Hundreds of thousands of Lebanese work in the countries of the GCC – Saudi Arabia, Emirates, Qatar, Bahrain, Kuwait and Oman.

The Saudi kingdom was the first to recall its ambassador to Lebanon on Friday and decided to expel the Lebanese ambassador. He also decided to stop all Lebanese imports. For Ryad, George Kordahi’s comments “undermine coalition efforts” and are “not consistent with the historical relationship” between Lebanon and Saudi Arabia.

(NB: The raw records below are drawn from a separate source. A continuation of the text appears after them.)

Class LookupStructureLaws (K L : Type)
    `{!LookupStructure K L, !KeySpec K, !LookupContract K L} : Prop := {
  ls_same_equiv :: Equivalence same;
  ls_retrieve l k : ls_inv l → ls_key_ok (ls_width l) k →
    retrieve_handle l k = Some (view l k) ∧
    entry_exists l k = Some (bool_decide (is_Some (view l k)));
  ls_view_same l k k' : ls_inv l → ls_key_ok (ls_width l) k → ls_key_ok (ls_width l) k' →
    same k k' → view l k = view l k';
  ls_lookup l d : ls_inv l → bytes_ok d → Z.of_nat (length d) = ls_width l →
    ∃ l' r, lookup l d = Some (l', r) ∧ ls_inv l' ∧ ls_width l' = ls_width l ∧
      (∀ h, ls_capacity l' h ↔ ls_capacity l h) ∧ (∀ k, view l' k = view l k) ∧
      match r with
      | Some h => ∃ k, ls_key_ok (ls_width l) k ∧ view l k = Some h ∧ matches (ls_width l) k d ∧
          ∀ k' h', ls_key_ok (ls_width l) k' → view l k' = Some h' → matches (ls_width l) k' d →
            ¬ prefer k' h' k h
      | None => ∀ k h, ls_key_ok (ls_width l) k → view l k = Some h → ¬ matches (ls_width l) k d
      end;
  ls_add l k h : ls_inv l → ls_key_ok (ls_width l) k → view l k = None → ls_limit l k →
    0 ≤ h → ls_capacity l h →
    (∀ k', ls_key_ok (ls_width l) k' → view l k' ≠ Some h) →
    (∀ h', 0 ≤ h' < h → ∃ k', ls_key_ok (ls_width l) k' ∧ view l k' = Some h') →
    ∃ l', add_entry l k h = Some l' ∧ ls_inv l' ∧ ls_width l' = ls_width l ∧
      (∀ h, ls_capacity l' h ↔ ls_capacity l h) ∧
      ∀ k', ls_key_ok (ls_width l) k' →
        view l' k' = if decide (same k k') then Some h else view l k';
  ls_delete l k : ls_inv l → ls_key_ok (ls_width l) k → is_Some (view l k) →
    ∃ l', delete_entry l k = Some l' ∧ ls_inv l' ∧ ls_width l' = ls_width l ∧
      (∀ h, ls_capacity l' h ↔ ls_capacity l h) ∧
      ∀ k', ls_key_ok (ls_width l) k' →
        view l' k' = if decide (same k k') then None else view l k';
  ls_clear l : ls_inv l →
    ∃ l', clear l = Some l' ∧ ls_inv l' ∧ ls_width l' = ls_width l ∧
      (∀ h, ls_capacity l' h ↔ ls_capacity l h) ∧
      ∀ k, ls_key_ok (ls_width l) k → view l' k = None;
}.

(** ** Exact matches: a hash map *)

Module ExactMap.

Record ExactMap := { entries_map : gmap (list Z) Z }.

Definition lookup (l : ExactMap) (key : list Z) : option Z := entries_map l !! key.

Definition entry_exists (l : ExactMap) (key : ExactMatchKey) : bool :=
  bool_decide (is_Some (entries_map l !! data key)).

Definition retrieve_handle (l : ExactMap) (key : ExactMatchKey) : option Z :=
  entries_map l !! data key.

Definition add_entry (l : ExactMap) (key : ExactMatchKey) (handle : Z) : ExactMap :=
  {| entries_map := <[data key := handle]> (entries_map l) |}.

Definition delete_entry (l : ExactMap) (key : ExactMatchKey) : ExactMap :=
  {| entries_map := delete (data key) (entries_map l) |}.

Definition clear (l : ExactMap) : ExactMap := {| entries_map := ∅ |}.
End ExactMap.

(** The factory is given the width of the keys, which a hash map does not need
    ([create_for_exact] drops it); it is kept here to state the contract. *)
Record exact_table := { exact_width : Z; exact_map : ExactMap.ExactMap }.

#[export] Instance ExactMap_LookupStructure : LookupStructure ExactMatchKey exact_table := {
  lookup l d := Some (l, ExactMap.lookup (exact_map l) d);
  entry_exists l k := Some (ExactMap.entry_exists (exact_map l) k);
  retrieve_handle l k := Some (ExactMap.retrieve_handle (exact_map l) k);
  add_entry l k h := Some {| exact_width := exact_width l; exact_map := ExactMap.add_entry (exact_map l) k h |};
  delete_entry l k := Some {| exact_width := exact_width l; exact_map := ExactMap.delete_entry (exact_map l) k |};
  clear l := Some {| exact_width := exact_width l; exact_map := ExactMap.clear (exact_map l) |};
}.

#[export] Instance ExactMatchKey_spec : KeySpec ExactMatchKey := {
  same k k' := data k = data k';
  same_dec k k' := decide (data k = data k');
  matches _ k d := data k = d;
  prefer _ _ _ _ := False;
}.

#[export] Instance ExactMatchKey_spec_laws : KeySpecLaws ExactMatchKey.
Proof. constructor; cbn; [congruence|done]. Qed.

#[export] Instance ExactMap_contract : LookupContract ExactMatchKey exact_table := {
  ls_inv _ := True;
  ls_width := exact_width;
  ls_capacity _ _ := True;
  ls_key_ok w k := bytes_ok (data k) ∧ Z.of_nat (length (data k)) = w;
  ls_limit _ _ := True;
}.

#[export] Instance ExactMap_laws : LookupStructureLaws ExactMatchKey exact_table.
Proof.
  constructor; unfold view; cbn.
  - split; [by intros ?|by intros ?|intros ???; congruence].
  - done.
  - intros l k k' _ _ _ Hs. unfold ExactMap.retrieve_handle. by f_equal.
  - intros l d _ Hd Hlen. eexists l, _. split_and!; [done..|].
    unfold ExactMap.lookup, ExactMap.retrieve_handle. destruct (ExactMap.entries_map (exact_map l) !! d) eqn:E.
    + exists {| exact_base := {| data := d; version := 0 |} |}. simpl. split_and!; try done. tauto.
    + simpl. intros k h _ Hk Heq. rewrite Heq in Hk. congruence.
  - intros l k h _ _ _ _ _ _ _ _. eexists. split_and!; [done..|]. intros k' _.
    unfold ExactMap.retrieve_handle, ExactMap.add_entry. simpl. by rewrite lookup_insert.
  - intros l k _ _ _. eexists. split_and!; [done..|]. intros k' _.
    unfold ExactMap.retrieve_handle, ExactMap.delete_entry. simpl. by rewrite lookup_delete.
  - intros l _. eexists. split_and!; [done..|]. intros k _.
    unfold ExactMap.retrieve_handle, ExactMap.clear. simpl. by rewrite lookup_empty.
Qed.

(** ** Longest prefix matches: the trie *)

Module LPMTrieStructure.
Section lpm.
Context {J : Type} `{!JudyL J}.

(** [class LPMTrie] of lpm_trie.h, whose methods call the C functions. *)
Record LPMTrie := { key_width_bytes : Z; trie : LpmTrie.trie J }.

Definition new (key_width_bytes : Z) : option LPMTrie :=
  t ← LpmTrie.bf_lpm_trie_create key_width_bytes true;
  Some {| key_width_bytes := key_width_bytes; trie := t |}.

Definition lookup (l : LPMTrie) (key_data : list Z) : option (option Z) :=
  LpmTrie.bf_lpm_trie_lookup (trie l) key_data.

Definition entry_exists (l : LPMTrie) (key : LPMMatchKey) : option bool :=
  LpmTrie.bf_lpm_trie_has_prefix (trie l) (data key) (prefix_length key).

Definition retrieve_handle (l : LPMTrie) (key : LPMMatchKey) : option (option Z) :=
  LpmTrie.bf_lpm_trie_retrieve_value (trie l) (data key) (prefix_length key).

Definition add_entry (l : LPMTrie) (key : LPMMatchKey) (handle : Z) : option LPMTrie :=
  t ← LpmTrie.bf_lpm_trie_insert (trie l) (data key) (prefix_length key) handle;
  Some {| key_width_bytes := key_width_bytes l; trie := t |}.

Definition delete_entry (l : LPMTrie) (key : LPMMatchKey) : option LPMTrie :=
  '(t, _) ← LpmTrie.bf_lpm_trie_delete (trie l) (data key) (prefix_length key);
  Some {| key_width_bytes := key_width_bytes l; trie := t |}.

Definition clear (l : LPMTrie) : option LPMTrie :=
  t ← LpmTrie.bf_lpm_trie_create (key_width_bytes l) true;
  Some {| key_width_bytes := key_width_bytes l; trie := t |}.
End lpm.
Arguments LPMTrie J : clear implicits.
End LPMTrieStructure.

#[export] Instance LPMTrie_LookupStructure {J} `{JudyL J} :
  LookupStructure LPMMatchKey (LPMTrieStructure.LPMTrie J) := {
  lookup l d := r ← LPMTrieStructure.lookup l d; Some (l, r);
  entry_exists := LPMTrieStructure.entry_exists;
  retrieve_handle := LPMTrieStructure.retrieve_handle;
  add_entry := LPMTrieStructure.add_entry;
  delete_entry := LPMTrieStructure.delete_entry;
  clear := LPMTrieStructure.clear;
}.

#[export] Instance same_prefix_dec : RelDecision (λ k k' : LPMMatchKey,
  LpmTrie.same_prefix (data k) (prefix_length k) (data k') (prefix_length k')).
Proof.
  intros k k'. refine (cast_if_and (decide (prefix_length k = prefix_length k'))
    (decide (Forall (λ i, bit_at (data k) i = bit_at (data k') i) (seqZ 0 (prefix_length k)))));
    unfold LpmTrie.same_prefix in *; rewrite ?Forall_forall in *; try tauto.
  - split; [done|]. intros i Hi. match goal with H : ∀ _, _ → _ |- _ => apply H end.
    apply elem_of_seqZ. lia.
  - intros [_ H]. match goal with N : ¬ _ |- _ => apply N end. intros i ?%elem_of_seqZ. apply H. lia.
Defined.

#[export] Instance LPMMatchKey_spec : KeySpec LPMMatchKey := {
  same k k' := LpmTrie.same_prefix (data k) (prefix_length k) (data k') (prefix_length k');
  matches _ k d := LpmTrie.same_prefix (data k) (prefix_length k) d (prefix_length k);
  prefer k' _ k _ := prefix_length k < prefix_length k';
}.

#[export] Instance LPMMatchKey_spec_laws : KeySpecLaws LPMMatchKey.
Proof.
  constructor; cbn; unfold LpmTrie.same_prefix.
  - intros _ k k' d [<- E] [_ Hm]. split; [done|]. intros i Hi. by rewrite <- E, Hm.
  - intros k1 k1' k2 k2' _ _ [<- _] [<- _]. done.
Qed.

#[export] Instance LPMTrie_contract {J} `{JudyL J} :
  LookupContract LPMMatchKey (LPMTrieStructure.LPMTrie J) := {
  ls_inv l := let t := LPMTrieStructure.trie l in
    LpmTrie.trie_wf t ∧ LpmTrie.no_full (LpmTrie.heap t) ∧ LpmTrie.release_memory t = true ∧
    LpmTrie.key_width_bytes t = LPMTrieStructure.key_width_bytes l ∧
    0 ≤ LPMTrieStructure.key_width_bytes l ≤ 64;
  ls_width := LPMTrieStructure.key_width_bytes;
  ls_capacity _ _ := True;
  ls_key_ok w k := LpmTrie.valid_prefix (data k) (prefix_length k) ∧ Z.of_nat (length (data k)) = w;
  (* no node gets all its 256 children *)
  ls_limit l k := ∀ h t', LpmTrie.bf_lpm_trie_insert (LPMTrieStructure.trie l) (data k) (prefix_length k) h
    = Some t' → LpmTrie.no_full (LpmTrie.heap t');
}.

Section lpm_laws.
Context {J : Type} `{JudyLLaws J}.
Implicit Types (l : LPMTrieStructure.LPMTrie J) (k : LPMMatchKey).

Lemma lpm_retrieve l k :
  ls_inv l → ls_key_ok (ls_width l) k →
  retrieve_handle l k = Some (LpmTrie.prefix_value (LPMTrieStructure.trie l) (data k) (prefix_length k)).
Proof.
  intros (Hwf & _) [Hv _]. cbn. unfold LPMTrieStructure.retrieve_handle.
  by apply LpmTrie.retrieve_value_spec.
Qed.

Lemma lpm_view l k :
  ls_inv l → ls_key_ok (ls_width l) k →
  view l k = LpmTrie.prefix_value (LPMTrieStructure.trie l) (data k) (prefix_length k).
Proof. intros. unfold view. by rewrite lpm_retrieve. Qed.

Lemma lpm_lookup l d :
  ls_inv l → bytes_ok d → Z.of_nat (length d) = ls_width l →
  ∃ r, lookup l d = Some (l, r) ∧
    match r with
    | Some h => ∃ k, ls_key_ok (ls_width l) k ∧ view l k = Some h ∧ matches (ls_width l) k d ∧
        ∀ k' h', ls_key_ok (ls_width l) k' → view l k' = Some h' → matches (ls_width l) k' d →
          ¬ prefer k' h' k h
    | None => ∀ k h, ls_key_ok (ls_width l) k → view l k = Some h → ¬ matches (ls_width l) k d
    end.
Proof.
  intros Hinv Hd Hlen. pose proof Hinv as (Hwf & _ & _ & Hkw & Hw).
  cbn [ls_width LPMTrie_contract] in Hlen.
  change (lookup l d) with (r ← LPMTrieStructure.lookup l d; Some (l, r)).
  unfold LPMTrieStructure.lookup. rewrite LpmTrie.trie_lookup_spec by (done || lia).
  rewrite Hkw. msimpl. eexists. split; [done|].
  set (w := LPMTrieStructure.key_width_bytes l) in *.
  pose proof (LpmTrie.longest_spec (LpmTrie.prefix_value (LPMTrieStructure.trie l) d) (8 * Z.to_nat w)) as Hl.
  replace (Z.of_nat (8 * Z.to_nat w)) with (8 * w) in Hl by lia.
  (* a matching key has the value of the looked up bytes' prefix of its length *)
  assert (∀ k h, ls_key_ok w k → view l k = Some h → matches w k d →
    0 ≤ prefix_length k ≤ 8 * w ∧
    LpmTrie.prefix_value (LPMTrieStructure.trie l) d (prefix_length k) = Some h) as Hmatch.
  { intros k h [Hv Hlk] Hk Hm. pose proof Hv as [_ Hr]. rewrite lpm_view in Hk by (done || by split).
    split; [lia|]. rewrite <- Hk. apply (LpmTrie.same_prefix_key _ _ _ _ Hv) in Hm as [E1 E2];
      [|split; [done|lia]].
    unfold LpmTrie.prefix_value. by rewrite E1, E2. }
  destruct (LpmTrie.longest _ _) as [v|].
  - destruct Hl as (m & Hm & Hv & Hlong).
    exists {| lpm_base := {| data := d; version := 0 |}; prefix_length := m |}.
    assert (ls_key_ok w {| lpm_base := {| data := d; version := 0 |}; prefix_length := m |}) as Hok
      by (split; [split; [done|simpl; lia]|done]).
    split; [done|]. split; [by rewrite lpm_view|]. split; [done|].
    intros k' h' Hk' Hv' Hm'. destruct (Hmatch k' h' Hk' Hv' Hm') as [Hr He]. cbn. intros Hlt.
    rewrite Hlong in He; [done|lia].
  - intros k h Hk Hv Hm. destruct (Hmatch k h Hk Hv Hm) as [Hr He]. rewrite Hl in He; [done|lia].
Qed.

(** Deletion, of a prefix that may be there or not. *)
Lemma lpm_delete l k : ls_inv l → ls_key_ok (ls_width l) k →
  ∃ l', delete_entry l k = Some l' ∧ ls_inv l' ∧ ls_width l' = ls_width l ∧
    (∀ h, ls_capacity l' h ↔ ls_capacity l h) ∧
    ∀ k', ls_key_ok (ls_width l) k' → view l' k' = if decide (same k k') then None else view l k'.
Proof.
  intros Hinv Hk. pose proof Hinv as (Hwf & Hfull & Hrel & Hkw & Hw). destruct Hk as [Hv Hlen].
  destruct (LpmTrie.delete_value (LPMTrieStructure.trie l) (data k) (prefix_length k) Hwf Hfull Hrel Hv)
    as (t' & Hdel & Hwf' & Hfull' & Hroot & Hkw' & Hrel' & Hval).
  cbn [delete_entry LPMTrie_LookupStructure]. unfold LPMTrieStructure.delete_entry. rewrite Hdel. msimpl. eexists. split; [done|].
  assert (ls_inv {| LPMTrieStructure.key_width_bytes := LPMTrieStructure.key_width_bytes l;
    LPMTrieStructure.trie := t' |}) as Hinv'.
  { split_and!; cbn; [done|done|congruence|congruence|lia|lia]. }
  split; [exact Hinv'|]. split; [done|]. split; [done|]. intros k' Hk'. rewrite !lpm_view by done.
  destruct (LpmTrie.prefix_value_update _ _ _ _ None Hval Hv _ _ (proj1 Hk')) as [E1 E2].
  case_decide; [by apply E1|by apply E2].
Qed.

The small kingdom of Bahrain followed immediately and also decided to expel the Lebanese ambassador. Following the outcry, George Kordahi stressed that his comments reflected his “personal opinions” prior to his September 10 appointment as information minister, but refused to apologize.


Najib Mikati said he “deeply regrets the Saudi kingdom’s decision” and said George Kordahi’s comments “in no way reflect the government’s position”. He urged George Kordahi to “put the national interest first” and implicitly called for his resignation. But Hezbollah, Iran’s staunch ally, said it opposed any resignation. On Saturday, Lebanese President Michel Aoun, a Hezbollah ally, said he was “eager to have the best relations with sister country Saudi Arabia” and criticized those “causing crises between the two countries”.

In May, the previous government’s foreign minister, Charbel Wehbé, resigned after calling the Gulf states “Bedouins” and having links to the jihadist group “Islamic State”.

Najib Mikati formed a crisis team that met in Beirut on Saturday in the presence of US embassy number two Richard Michaels. After the meeting, Education Minister Abbas Halabi said he was “hopeful” that the crisis would be resolved.

The war in Yemen that started in 2014 left tens of thousands dead, mostly civilians, and displaced millions.